DATASET EXCERPTS:
(* ===== verification/Internal.v ===== *)
(** * The operator-declared anchor source and the bootstrap certificates

    [src/trust/internal.go], [src/trust/certs.go] and [src/trust/bootstrap.go].
    The file system, [encoding/pem] decoding and the YAML decoder are the
    parameters [Files] and [Yaml]; the YAML document itself is a tree of nodes
    ([yaml.Node]) that the code walks as the source does. *)

From S2P Require Import Prelude GoTime Model Vocabulary CertBody Samples.

(** ** Parameters *)

(** Files change while the service runs: the number is the load they are read by,
    counted over all processes; one load sees one state of them. *)
Class Files := {
  os_ReadFile : nat -> string -> result bytes;
  os_IsDir : nat -> string -> result bool;                       (* [os.Stat] then [IsDir] *)
  os_ReadDir : nat -> string -> result (list (string * bool));   (* names, and whether a directory *)
  filepath_IsAbs : string -> bool;
  filepath_Join : string -> string -> string;
  filepath_Dir : string -> string;
  filepath_Ext : string -> string;
  (** [pem.Decode]: the block's type and bytes, and the rest of the input. *)
  pem_Decode : bytes -> option (string * bytes * bytes)
}.

(** A decoded block was taken from the input: what remains is shorter. *)
Class FilesLaws `{Files} : Prop := {
  pem_Decode_shorter : forall b ty blk rest,
    pem_Decode b = Some (ty, blk, rest) -> (String.length rest < String.length b)%nat
}.

(** ** YAML nodes *)

Inductive NodeKind := ZeroNode | DocumentNode | SequenceNode | MappingNode | ScalarNode | AliasNode.

#[global] Instance NodeKind_eq_dec : EqDecision NodeKind.
Proof. solve_decision. Defined.

Inductive Node := mkNode (kind : NodeKind) (value : string) (line : Z) (content : list Node) (alias : option Node).

Definition n_Kind (n : Node) : NodeKind := let 'mkNode k _ _ _ _ := n in k.
Definition n_Value (n : Node) : string := let 'mkNode _ v _ _ _ := n in v.
Definition n_Line (n : Node) : Z := let 'mkNode _ _ l _ _ := n in l.
Definition n_Content (n : Node) : list Node := let 'mkNode _ _ _ c _ := n in c.
Definition n_Alias (n : Node) : option Node := let 'mkNode _ _ _ _ a := n in a.

Record internalAnchor := mkInternalAnchor {
  in_Name : string;
  in_Type : string;
  in_Types : list string;
  in_Territory : string;
  in_Status : string;
  in_Certificate : string;
  in_CertificateFile : string;
  in_ValidUntil : time;
  in_UseCases : list string;
  in_hasType : bool;
  in_hasTypes : bool
}.

Record manifestSigner := mkManifestSigner { ms_Name : string; ms_Certificate : string }.
Record signerManifest := mkSignerManifest { sm_OJReference : string; sm_Signers : list manifestSigner }.

Class Yaml := {
  (** [yaml.Unmarshal] into a [yaml.Node]: the node tree. *)
  yaml_Unmarshal_node : bytes -> result Node;
  (** [Node.Decode] into an [internalFile]: its [Anchors]. *)
  node_Decode : Node -> result (list internalAnchor);
  (** [yaml.Unmarshal] into a [signerManifest]. *)
  yaml_Unmarshal_manifest : bytes -> result signerManifest
}.

Definition grantedStatusURI : string := "http://uri.etsi.org/TrstSvc/TrustedList/Svcstatus/granted".
Definition untypedAlias : string := "tsl_ca".
Definition errMalformedSource : error := errors_New "trust: internal trust source: malformed YAML".

(** [yamlKeys] of the two schema types: their yaml tags in field order. *)
Definition fileKeys : list string := ["anchors"].
Definition entryKeys : list string :=
  ["name"; "type"; "types"; "territory"; "status"; "certificate"; "certificateFile"; "validUntil"; "useCases"].

Definition entry_errf (e : internalAnchor) (msg : string) : error :=
  errors_New ("trust: internal anchor " +:+ Quote (in_Name e) +:+ ": " +:+ msg).

(** ** Walking the node tree *)

Definition resolveAlias (n : option Node) : option Node :=
  match n with
  | Some n' => if bool_decide (n_Kind n' = AliasNode) && bool_decide (is_Some (n_Alias n'))
               then n_Alias n' else n
  | None => None
  end.

(** The pairs of a mapping's content: [for i := 0; i+1 < len(c); i += 2]. *)
Fixpoint find_key (content : list Node) (key : string) : option Node :=
  match content with
  | k :: v :: rest => if str_eqb (n_Value k) key then Some v else find_key rest key
  | _ => None
  end.

Definition mappingValue (n : option Node) (key : string) : option Node :=
  match resolveAlias n with
  | Some n' => if bool_decide (n_Kind n' = MappingNode) then find_key (n_Content n') key else None
  | None => None
  end.

Definition sequenceItems (n : option Node) : list Node :=
  match resolveAlias n with
  | Some n' => if bool_decide (n_Kind n' = SequenceNode) then n_Content n' else []
  | None => []
  end.

(** The keys of a mapping's content: [for i := 0; i < len(c); i += 2]. *)
Fixpoint first_unknown (content : list Node) (accepted : list string) : option Z :=
  match content with
  | [] => None
  | k :: rest =>
      if negb (bool_decide (n_Value k ∈ accepted)) then Some (n_Line k)
      else match rest with [] => None | _ :: rest' => first_unknown rest' accepted end
  end.

Definition unknownKey (n : option Node) (accepted : list string) : option Z :=
  match n with
  | Some n' => if bool_decide (n_Kind n' = MappingNode) then first_unknown (n_Content n') accepted else None
  | None => None
  end.

(** ** Entries *)

Fixpoint declared_types_loop (e : internalAnchor) (out : list string) (raws : list string) :
    result (list string) :=
  match raws with
  | [] => Ok out
  | raw :: rest =>
      let t := TrimSpace raw in
      if str_eqb t "" || str_eqb t untypedAlias then
        Err (entry_errf e "types lists EUDI anchor types only; declare an untyped CA in an entry without types")
      else if negb (ValidAnchorType t) then Err (entry_errf e ("unknown type " +:+ Quote raw))
      else if bool_decide (t ∈ out) then Err (entry_errf e ("type " +:+ Quote t +:+ " listed twice"))
      else declared_types_loop e (out ++ [t]) rest
  end.

Definition declaredTypes (e : internalAnchor) : result (list string) :=
  if negb (in_hasTypes e) then
    let t := TrimSpace (in_Type e) in
    let t := if str_eqb t untypedAlias then "" else t in
    if negb (str_eqb t "") && negb (ValidAnchorType t)
    then Err (entry_errf e ("unknown type " +:+ Quote (in_Type e)))
    else Ok [t]
  else if in_hasType e then Err (entry_errf e "set either type or types, not both")
  else if bool_decide (length (in_Types e) = 0%nat) then
    Err (entry_errf e "types is empty (list at least one type, or use type)")
  else declared_types_loop e [] (in_Types e).

Definition is_upper (c : Ascii.ascii) : bool :=
  let n := Ascii.N_of_ascii c in ((65 <=? n) && (n <=? 90))%N.

(** On two bytes, the runes of the loop are letters exactly when the bytes are. *)
Definition validInternalTerritory (t : string) : bool :=
  bool_decide (String.length t = 2%nat) && forallb is_upper (String.list_ascii_of_string t).

Section Internal.
Context {X : X509} {AS : Asn1} {SO : GoSort} {FI : Files} {YA : Yaml} (load : nat).
(* ===== verification/Codec.v ===== *)
(** * The stored documents

    The JSON of the stored types: the struct tags of [src/trust/anchor.go] and
    [src/trust/diff.go], field by field, for [Snapshot], [Bootstrap] and what they
    contain.  Every backend of [src/store] writes and reads these documents, and
    [cloneSnapshot] of the manager goes through them.

    [json_Codec] is the codec the stores and the manager are verified against.
    Its domain is the values of the Go types whose text is valid UTF-8. *)

From S2P Require Import Prelude GoTime Model Base64 Json JsonText Wire Samples Store.

(** ** Anchors *)

Definition Anchor_zero : Anchor := mkAnchor "" "" "" "" "" "" 0 "" "" "" 0 0 [] false [] "" "" "" [] 0.

Definition anchor_fields (a : Anchor) : list fspec :=
  [ fld "territory" w_string (a_Territory a); fld "source" w_string (a_Source a);
    fld "tspName" w_string (a_TSPName a); fld "serviceName" w_string (a_ServiceName a);
    fld "serviceType" w_string (a_ServiceType a); fld "status" w_string (a_Status a);
    fld "statusStartingTime" w_time (a_StatusStartingTime a); fld "certDer" w_bytes (a_CertDER a);
    fld "fingerprintSha256" w_string (a_FingerprintSHA256 a); fld "subject" w_string (a_Subject a);
    fld "notBefore" w_time (a_NotBefore a); fld "notAfter" w_time (a_NotAfter a);
    fldo "qualifiers" (w_slice w_string) (a_Qualifiers a); fld "qcWithQscd" w_bool (a_QCWithQSCD a);
    fldo "uses" (w_slice w_string) (a_Uses a); fldo "keyAlgorithm" w_string (a_KeyAlgorithm a);
    fldo "curve" w_string (a_Curve a); fldo "type" w_string (a_Type a);
    fldo "useCases" (w_slice w_string) (a_UseCases a); fldo "tlSequence" w_int64 (a_TLSequence a) ].

Definition w_anchor : wire Anchor := {|
  w_zero := Anchor_zero; w_empty := fun _ => false;
  w_ok := fun a => struct_ok (anchor_fields a); w_enc := fun a => struct_enc (anchor_fields a);
  w_dec := dec_struct "trust.Anchor" (fun kvs z =>
    let? territory := dec_field w_string "territory" kvs (a_Territory z) in
    let? source := dec_field w_string "source" kvs (a_Source z) in
    let? tspName := dec_field w_string "tspName" kvs (a_TSPName z) in
    let? serviceName := dec_field w_string "serviceName" kvs (a_ServiceName z) in
    let? serviceType := dec_field w_string "serviceType" kvs (a_ServiceType z) in
    let? status := dec_field w_string "status" kvs (a_Status z) in
    let? starting := dec_field w_time "statusStartingTime" kvs (a_StatusStartingTime z) in
    let? certDer := dec_field w_bytes "certDer" kvs (a_CertDER z) in
    let? fingerprint := dec_field w_string "fingerprintSha256" kvs (a_FingerprintSHA256 z) in
    let? subject := dec_field w_string "subject" kvs (a_Subject z) in
    let? notBefore := dec_field w_time "notBefore" kvs (a_NotBefore z) in
    let? notAfter := dec_field w_time "notAfter" kvs (a_NotAfter z) in
    let? qualifiers := dec_field (w_slice w_string) "qualifiers" kvs (a_Qualifiers z) in
    let? qscd := dec_field w_bool "qcWithQscd" kvs (a_QCWithQSCD z) in
    let? uses := dec_field (w_slice w_string) "uses" kvs (a_Uses z) in
    let? alg := dec_field w_string "keyAlgorithm" kvs (a_KeyAlgorithm z) in
    let? curve := dec_field w_string "curve" kvs (a_Curve z) in
    let? type := dec_field w_string "type" kvs (a_Type z) in
    let? useCases := dec_field (w_slice w_string) "useCases" kvs (a_UseCases z) in
    let? seq := dec_field w_int64 "tlSequence" kvs (a_TLSequence z) in
    Ok (mkAnchor territory source tspName serviceName serviceType status starting certDer fingerprint subject
          notBefore notAfter qualifiers qscd uses alg curve type useCases seq)) |}.

#[export] Instance w_anchor_laws : WireLaws w_anchor.
Proof. split; [struct_total w_anchor anchor_fields|struct_roundtrip w_anchor anchor_fields|done]. Qed.

(** ** Territories *)

Definition SkippedService_zero : SkippedService := mkSkipped "" "" "" "" "" "" "".

Definition skipped_fields (s : SkippedService) : list fspec :=
  [ fld "tspName" w_string (sk_TSPName s); fld "serviceName" w_string (sk_ServiceName s);
    fld "reason" w_string (sk_Reason s); fldo "detail" w_string (sk_Detail s);
    fldo "fingerprintSha256" w_string (sk_FingerprintSHA256 s);
    fldo "keyAlgorithm" w_string (sk_KeyAlgorithm s); fldo "curve" w_string (sk_Curve s) ].

Definition w_skipped : wire SkippedService := {|
  w_zero := SkippedService_zero; w_empty := fun _ => false;
  w_ok := fun s => struct_ok (skipped_fields s); w_enc := fun s => struct_enc (skipped_fields s);
  w_dec := dec_struct "trust.SkippedService" (fun kvs z =>
    let? tspName := dec_field w_string "tspName" kvs (sk_TSPName z) in
    let? serviceName := dec_field w_string "serviceName" kvs (sk_ServiceName z) in
    let? reason := dec_field w_string "reason" kvs (sk_Reason z) in
    let? detail := dec_field w_string "detail" kvs (sk_Detail z) in
    let? fingerprintSha256 := dec_field w_string "fingerprintSha256" kvs (sk_FingerprintSHA256 z) in
    let? keyAlgorithm := dec_field w_string "keyAlgorithm" kvs (sk_KeyAlgorithm z) in
    let? curve := dec_field w_string "curve" kvs (sk_Curve z) in
    Ok (mkSkipped tspName serviceName reason detail fingerprintSha256 keyAlgorithm curve)) |}.
(* ===== verification/Events.v ===== *)
(** * Security events

    [src/events/events.go] and the denial of [requireScope] in
    [src/routes/router.go]: how each event of the service becomes the envelope
    that is handed to the security-event library - its type, severity, outcome
    and attributes - and the emitter itself.  The rest of the library records
    what is emitted as [Event] values; here they are rendered. *)

From S2P Require Import Prelude GoTime Model Fetcher.

(** ** The library's vocabulary *)

Inductive Severity := SeverityInfo | SeverityWarning | SeverityHigh.
Inductive Outcome := OutcomeSuccess | OutcomeFailure | OutcomeDenied.

#[global] Instance Severity_eq_dec : EqDecision Severity.
Proof. solve_decision. Defined.
#[global] Instance Outcome_eq_dec : EqDecision Outcome.
Proof. solve_decision. Defined.

(** The name of the severity attribute, the text of a severity, and whether
    delivering an envelope succeeds, are the library's. *)
Class SecEvents := {
  AttrSeverity : string;
  severity_text : Severity -> string
}.

Class SecEventsLaws `{SecEvents} : Prop := {
  severity_text_inj : forall s t, severity_text s = severity_text t -> s = t;
  (** the attribute is the library's own: none of the service's *)
  AttrSeverity_reserved : AttrSeverity ∉
    ["kind"; "territory"; "fingerprint"; "tsp_name"; "service_name"; "status"; "anchor_type"; "detail"; "pending"; "stage";
     "reason"; "error"; "next_update"; "target"; "policy"; "actor_id"; "how"; "required_scope"; "path"]
}.

Inductive Attr := AStr (s : string) | ABool (b : bool).

#[global] Instance Attr_eq_dec : EqDecision Attr.
Proof. solve_decision. Defined.

Record Envelope := mkEnv {
  ev_Type : string;
  ev_Categories : list string;
  ev_Outcome : Outcome;
  ev_Attributes : gmap string Attr
}.

Definition CategorySecurity : string := "security".

(** ** Event types *)

Definition EventAnchorChange : string := "trust.anchor_change".
Definition EventPendingApproved : string := "trust.pending_approved".
Definition EventRefreshFailure : string := "trust.refresh_failure".
Definition EventStale : string := "trust.stale".
Definition EventEgressViolation : string := "egress.violation".
Definition EventInternalSourceError : string := "trust.internal_source_error".
Definition EventAuthzDenied : string := "authz.denied".

Section Rendering.
Context `{SecEvents}.

(** [Emitter.Emit]: a nil emitter does nothing; [None] is no envelope.  A nil
    attribute map is an empty one. *)
Definition Emit (present : bool) (eventType : string) (sev : Severity) (outcome : Outcome) (attrs : option (gmap string Attr)) :
    option Envelope :=
  if negb present then None
  else Some (mkEnv eventType [CategorySecurity] outcome
               (<[ AttrSeverity := AStr (severity_text sev) ]> (default ∅ attrs))).

(** The attributes of [AnchorChange]; the last three are set only when they say
    something. *)
Definition change_attrs (kind territory fingerprint anchorType tspName serviceName status detail : string) (pending : bool) :
    gmap string Attr :=
  let attrs : gmap string Attr :=
    {[ "kind" := AStr kind; "territory" := AStr territory; "fingerprint" := AStr fingerprint; "tsp_name" := AStr tspName;
       "service_name" := AStr serviceName; "status" := AStr status ]} in
  let attrs := if negb (str_eqb anchorType "") then <[ "anchor_type" := AStr anchorType ]> attrs else attrs in
  let attrs := if negb (str_eqb detail "") then <[ "detail" := AStr detail ]> attrs else attrs in
  if pending then <[ "pending" := ABool true ]> attrs else attrs.

Definition AnchorChange (kind territory fingerprint anchorType tspName serviceName status detail : string) (pending : bool) :
    option Envelope :=
  let sev := if str_eqb kind "added" || str_eqb kind "removed" then SeverityWarning else SeverityInfo in
  Emit true EventAnchorChange sev OutcomeSuccess
    (Some (change_attrs kind territory fingerprint anchorType tspName serviceName status detail pending)).

Definition RefreshFailure (stage reason : string) : option Envelope :=
  Emit true EventRefreshFailure SeverityWarning OutcomeFailure (Some {[ "stage" := AStr stage; "reason" := AStr reason ]}).

Definition InternalSourceError (err : string) : option Envelope :=
  Emit true EventInternalSourceError SeverityWarning OutcomeFailure (Some {[ "error" := AStr err ]}).

Definition Stale (territory : string) (nextUpdate : time) : option Envelope :=
  Emit true EventStale SeverityWarning OutcomeSuccess
    (Some {[ "territory" := AStr territory; "next_update" := AStr (Format_RFC3339 nextUpdate) ]}).

Definition EgressBlocked (target reason : string) : option Envelope :=
  Emit true EventEgressViolation SeverityHigh OutcomeDenied
    (Some {[ "target" := AStr target; "policy" := AStr "trusted-list-allowlist"; "reason" := AStr reason ]}).

Definition PendingApproved (fingerprint actor how : string) : option Envelope :=
  Emit true EventPendingApproved SeverityWarning OutcomeSuccess
    (Some {[ "fingerprint" := AStr fingerprint; "actor_id" := AStr actor; "how" := AStr how ]}).

(** The event of [requireScope]. *)
Definition AuthzDenied (requiredScope actor path : string) : option Envelope :=
  Emit true EventAuthzDenied SeverityWarning OutcomeDenied
    (Some {[ "required_scope" := AStr requiredScope; "actor_id" := AStr actor; "path" := AStr path ]}).

(** The envelope of each event the other components record. *)
Definition render (e : Event) : option Envelope :=
  match e with
  | EvEgressBlocked target reason => EgressBlocked target reason
  | EvRefreshFailure stage reason => RefreshFailure stage reason
  | EvStale territory nextUpdate => Stale territory nextUpdate
  | EvInternalSourceError detail => InternalSourceError detail
  | EvPendingApproved fingerprint actor how => PendingApproved fingerprint actor how
  | EvAnchorChange kind territory fingerprint ty tspName serviceName status detail pending =>
      AnchorChange kind territory fingerprint ty tspName serviceName status detail pending
  | EvAuthzDenied requiredScope actor path => AuthzDenied requiredScope actor path
  end.
End Rendering.

(** * Properties *)

(** The operator's manual (the table of security events in [src/README.md]): the
    types and the severities each may have. *)
Definition manual : list (string * list Severity) :=
  [("trust.anchor_change", [SeverityWarning; SeverityInfo]); ("trust.pending_approved", [SeverityWarning]);
   ("trust.refresh_failure", [SeverityWarning]); ("trust.stale", [SeverityWarning]);
   ("trust.internal_source_error", [SeverityWarning]); ("egress.violation", [SeverityHigh]);
   ("authz.denied", [SeverityWarning])].

(** The type the manual gives each event. *)
Definition manual_type (e : Event) : string :=
  match e with
  | EvAnchorChange _ _ _ _ _ _ _ _ _ => "trust.anchor_change"
  | EvPendingApproved _ _ _ => "trust.pending_approved"
  | EvRefreshFailure _ _ => "trust.refresh_failure"
  | EvStale _ _ => "trust.stale"
  | EvInternalSourceError _ => "trust.internal_source_error"
  | EvEgressBlocked _ _ => "egress.violation"
  | EvAuthzDenied _ _ _ => "authz.denied"
  end.

(** The change of an anchor that stays: neither an addition nor a removal. *)
Definition metadata_change (e : Event) : Prop :=
  exists kind territory fingerprint ty tspName serviceName status detail pending,
    e = EvAnchorChange kind territory fingerprint ty tspName serviceName status detail pending /\
    kind <> "added" /\ kind <> "removed".

(** Events that say the same: the time of a staleness warning is given to the
    second. *)
Definition says_same (e1 e2 : Event) : Prop :=
  match e1, e2 with
  | EvStale t1 n1, EvStale t2 n2 => t1 = t2 /\ Format_RFC3339 n1 = Format_RFC3339 n2
  | _, _ => e1 = e2
  end.

Section Properties.
Context `{SE : SecEvents} {SL : SecEventsLaws}.

Lemma emitted_attr ty sev out (attrs : gmap string Attr) env key :
  key <> AttrSeverity -> Emit true ty sev out (Some attrs) = Some env -> ev_Attributes env !! key = attrs !! key.
Proof. intros Hk [= <-]. simpl. by rewrite lookup_insert_ne. Qed.

(** Two envelopes with the same attributes agree on every attribute of the
    service. *)
Lemma same_attr ty1 ty2 s1 s2 o1 o2 (a1 a2 : gmap string Attr) key :
  key <> AttrSeverity -> Emit true ty1 s1 o1 (Some a1) = Emit true ty2 s2 o2 (Some a2) -> a1 !! key = a2 !! key.
Proof.
  intros Hk H. destruct (Emit true ty1 s1 o1 (Some a1)) as [env|] eqn:E; [|done].
  rewrite <-(emitted_attr _ _ _ _ _ _ Hk E). symmetry in H. by rewrite (emitted_attr _ _ _ _ _ _ Hk H).
Qed.

Lemma change_attrs_lookup k t f y p n s d b :
  let m := change_attrs k t f y p n s d b in
  m !! "kind" = Some (AStr k) /\ m !! "territory" = Some (AStr t) /\ m !! "fingerprint" = Some (AStr f) /\
  m !! "tsp_name" = Some (AStr p) /\ m !! "service_name" = Some (AStr n) /\ m !! "status" = Some (AStr s) /\
  m !! "anchor_type" = (if str_eqb y "" then None else Some (AStr y)) /\
  m !! "detail" = (if str_eqb d "" then None else Some (AStr d)) /\
  m !! "pending" = (if b then Some (ABool true) else None).
Proof.
  unfold change_attrs. destruct (str_eqb y ""), (str_eqb d ""), b; cbn [negb]; split_and!; reflexivity.
Qed.

Lemma optional_inj (v1 v2 : string) :
  (if str_eqb v1 "" then None else Some (AStr v1)) = (if str_eqb v2 "" then None else Some (AStr v2)) -> v1 = v2.
Proof.
  destruct (str_eqb v1 "") eqn:E1, (str_eqb v2 "") eqn:E2; intros H; simplify_eq; [|done].
  apply str_eqb_eq in E1, E2. congruence.
Qed.

Ltac key_ne :=
  let E := fresh in intros E; apply AttrSeverity_reserved; rewrite <-E;
  by repeat (first [apply list_elem_of_here|apply list_elem_of_further]).

(** [attr key H] reads one attribute off an equation of envelopes. *)
Ltac attr key H :=
  let E := fresh "E" in pose proof (same_attr _ _ _ _ _ _ _ _ key ltac:(key_ne) H) as E.

Lemma anchor_change_inj k1 t1 f1 y1 p1 n1 s1 d1 b1 k2 t2 f2 y2 p2 n2 s2 d2 b2 :
  AnchorChange k1 t1 f1 y1 p1 n1 s1 d1 b1 = AnchorChange k2 t2 f2 y2 p2 n2 s2 d2 b2 ->
  EvAnchorChange k1 t1 f1 y1 p1 n1 s1 d1 b1 = EvAnchorChange k2 t2 f2 y2 p2 n2 s2 d2 b2.
Proof using SL.
  intros H. unfold AnchorChange in H. attr "kind" H. attr "territory" H. attr "fingerprint" H. attr "tsp_name" H.
  attr "service_name" H. attr "status" H. attr "anchor_type" H. attr "detail" H. attr "pending" H. clear H.
  pose proof (change_attrs_lookup k1 t1 f1 y1 p1 n1 s1 d1 b1) as (L1&L2&L3&L4&L5&L6&L7&L8&L9).
  pose proof (change_attrs_lookup k2 t2 f2 y2 p2 n2 s2 d2 b2) as (R1&R2&R3&R4&R5&R6&R7&R8&R9).
  rewrite L1, R1 in *. rewrite L2, R2 in *. rewrite L3, R3 in *. rewrite L4, R4 in *. rewrite L5, R5 in *.
  rewrite L6, R6 in *. rewrite L7, R7 in *. rewrite L8, R8 in *. rewrite L9, R9 in *.
  apply optional_inj in E5, E6.
  destruct b1, b2; simplify_eq; done.
Qed.

(** The severity an envelope shows. *)
Definition shows (env : Envelope) (sev : Severity) : Prop :=
  ev_Attributes env !! AttrSeverity = Some (AStr (severity_text sev)).

Lemma shows_unique env s1 s2 : shows env s1 -> shows env s2 -> s1 = s2.
Proof using SL. unfold shows. intros -> [= E]. by apply severity_text_inj. Qed.

(** Every envelope shows one severity, the manual's for its type. *)
Lemma rendered_severity e env :
  render e = Some env ->
  exists sev sevs, shows env sev /\ (ev_Type env, sevs) ∈ manual /\ sev ∈ sevs /\
    (sev = SeverityHigh <-> ev_Type env = "egress.violation") /\ (sev = SeverityInfo <-> metadata_change e).
Proof.
  intros H. destruct e as [| | | | |kind t f y p n st d b|]; simpl in H; injection H as <-;
    lazymatch goal with
    | |- context [if ?c then _ else _] => idtac
    | _ => eexists ?[s], [?s]; split_and!; [apply lookup_insert_eq|unfold manual; by_decide|apply list_elem_of_here|
        done|split; [done|intros (? & ? & ? & ? & ? & ? & ? & ? & ? & ? & _); done]]
    end.
  eexists _, [SeverityWarning; SeverityInfo]. split_and!; [apply lookup_insert_eq|apply list_elem_of_here| | |].
  - destruct (_ || _); set_solver.
  - simpl. split; [by destruct (_ || _)|done].
  - destruct (str_eqb kind "added" || str_eqb kind "removed") eqn:E.
    + apply orb_true_iff in E. rewrite !str_eqb_eq in E. split; [done|].
      intros (? & ? & ? & ? & ? & ? & ? & ? & ? & [= <- _ _ _ _ _ _ _ _] & ? & ?). tauto.
    + apply orb_false_iff in E. rewrite !str_eqb_neq in E. split; [|done]. intros _. unfold metadata_change. naive_solver.
Qed.

(** C39 The security stream says what happened and tells events apart: the
    envelope of an event has the type and a severity the operator's manual gives
    it - high exactly for a blocked fetch, information exactly for the change of an
    anchor that is neither added nor removed; its outcome is a denial exactly for a
    blocked fetch and a refused request, a failure exactly for a failed refresh or a
    declared file that does not load; and two events with the same envelope say the
    same - no attribute is dropped, an optional one is absent exactly when it is
    empty, and the severity attribute hides none of them. *)
Theorem events_told_apart e1 e2 env :
  render e1 = Some env ->
  ev_Type env = manual_type e1 /\ ev_Categories env = [CategorySecurity] /\
  (exists sev sevs, shows env sev /\ (ev_Type env, sevs) ∈ manual /\ sev ∈ sevs) /\
  (shows env SeverityHigh <-> ev_Type env = "egress.violation") /\
  (shows env SeverityInfo <-> metadata_change e1) /\
  (ev_Outcome env = OutcomeDenied <-> ev_Type env ∈ ["egress.violation"; "authz.denied"]) /\
  (ev_Outcome env = OutcomeFailure <-> ev_Type env ∈ ["trust.refresh_failure"; "trust.internal_source_error"]) /\
  (render e2 = Some env -> says_same e1 e2).
Proof using SL.
  intros H1. destruct (rendered_severity e1 env H1) as (sev & sevs & Hs & Hm & Hin & Hh & Hi). split_and!.
  - by destruct e1; simpl in H1; injection H1 as <-.
  - by destruct e1; simpl in H1; injection H1 as <-.
  - eauto.
  - rewrite <-Hh. split; [intros Hs'; by eapply shows_unique|by intros <-].
  - rewrite <-Hi. split; [intros Hs'; by eapply shows_unique|by intros <-].
  - destruct e1; simpl in H1; injection H1 as <-; by_decide.
  - destruct e1; simpl in H1; injection H1 as <-; by_decide.
  - intros H2. rewrite <-H1 in H2. clear H1.
    destruct e1, e2; try (by injection H2); cbn [render] in H2; cbn [says_same].
    + attr "target" H2. attr "reason" H2. by simplify_map_eq.
    + attr "stage" H2. attr "reason" H2. by simplify_map_eq.
    + unfold Stale in H2. revert H2. generalize (Format_RFC3339 nextUpdate) (Format_RFC3339 nextUpdate0). intros x y H2.
      attr "territory" H2. attr "next_update" H2. by simplify_map_eq.
    + attr "error" H2. by simplify_map_eq.
    + attr "fingerprint" H2. attr "actor_id" H2. attr "how" H2. by simplify_map_eq.
    + symmetry. by apply anchor_change_inj.
    + attr "required_scope" H2. attr "actor_id" H2. attr "path" H2. by simplify_map_eq.
Qed.
End Properties.

(** ** On samples *)

Definition toy_SecEvents : SecEvents := {|
  AttrSeverity := "severity";
  severity_text := fun s => match s with SeverityInfo => "info" | SeverityWarning => "warning" | SeverityHigh => "high" end |}.

Lemma toy_SecEventsLaws : @SecEventsLaws toy_SecEvents.
Proof. split; [by intros [] []|]. by_decide. Qed.

(** The approval of an anchor of type [access_ca] and that of an untyped one. *)
Lemma events_told_apart_witness :
  let e ty := EvAnchorChange "added" "DE" "aa" ty "TSP" "Service" "granted" "" false in
  match @render toy_SecEvents (e "access_ca") with
  | Some env => @render toy_SecEvents (e "") <> Some env
  | None => False
  end.
Proof.
  intros e. destruct (@render toy_SecEvents (e "access_ca")) as [env|] eqn:E; [|discriminate E].
  intros E2. destruct (@events_told_apart toy_SecEvents toy_SecEventsLaws (e "access_ca") (e "") env E)
    as (_ & _ & _ & _ & _ & _ & _ & H).
  discriminate (H E2).
Defined.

THE PROBLEM:
Where a line contains the word "added", copy that line from the listing above.

RESULT OF THIS TASK:
  let sev := if str_eqb kind "added" || str_eqb kind "removed" then SeverityWarning else SeverityInfo in
    kind <> "added" /\ kind <> "removed".
  - destruct (str_eqb kind "added" || str_eqb kind "removed") eqn:E.
    anchor that is neither added nor removed; its outcome is a denial exactly for a
  let e ty := EvAnchorChange "added" "DE" "aa" ty "TSP" "Service" "granted" "" false in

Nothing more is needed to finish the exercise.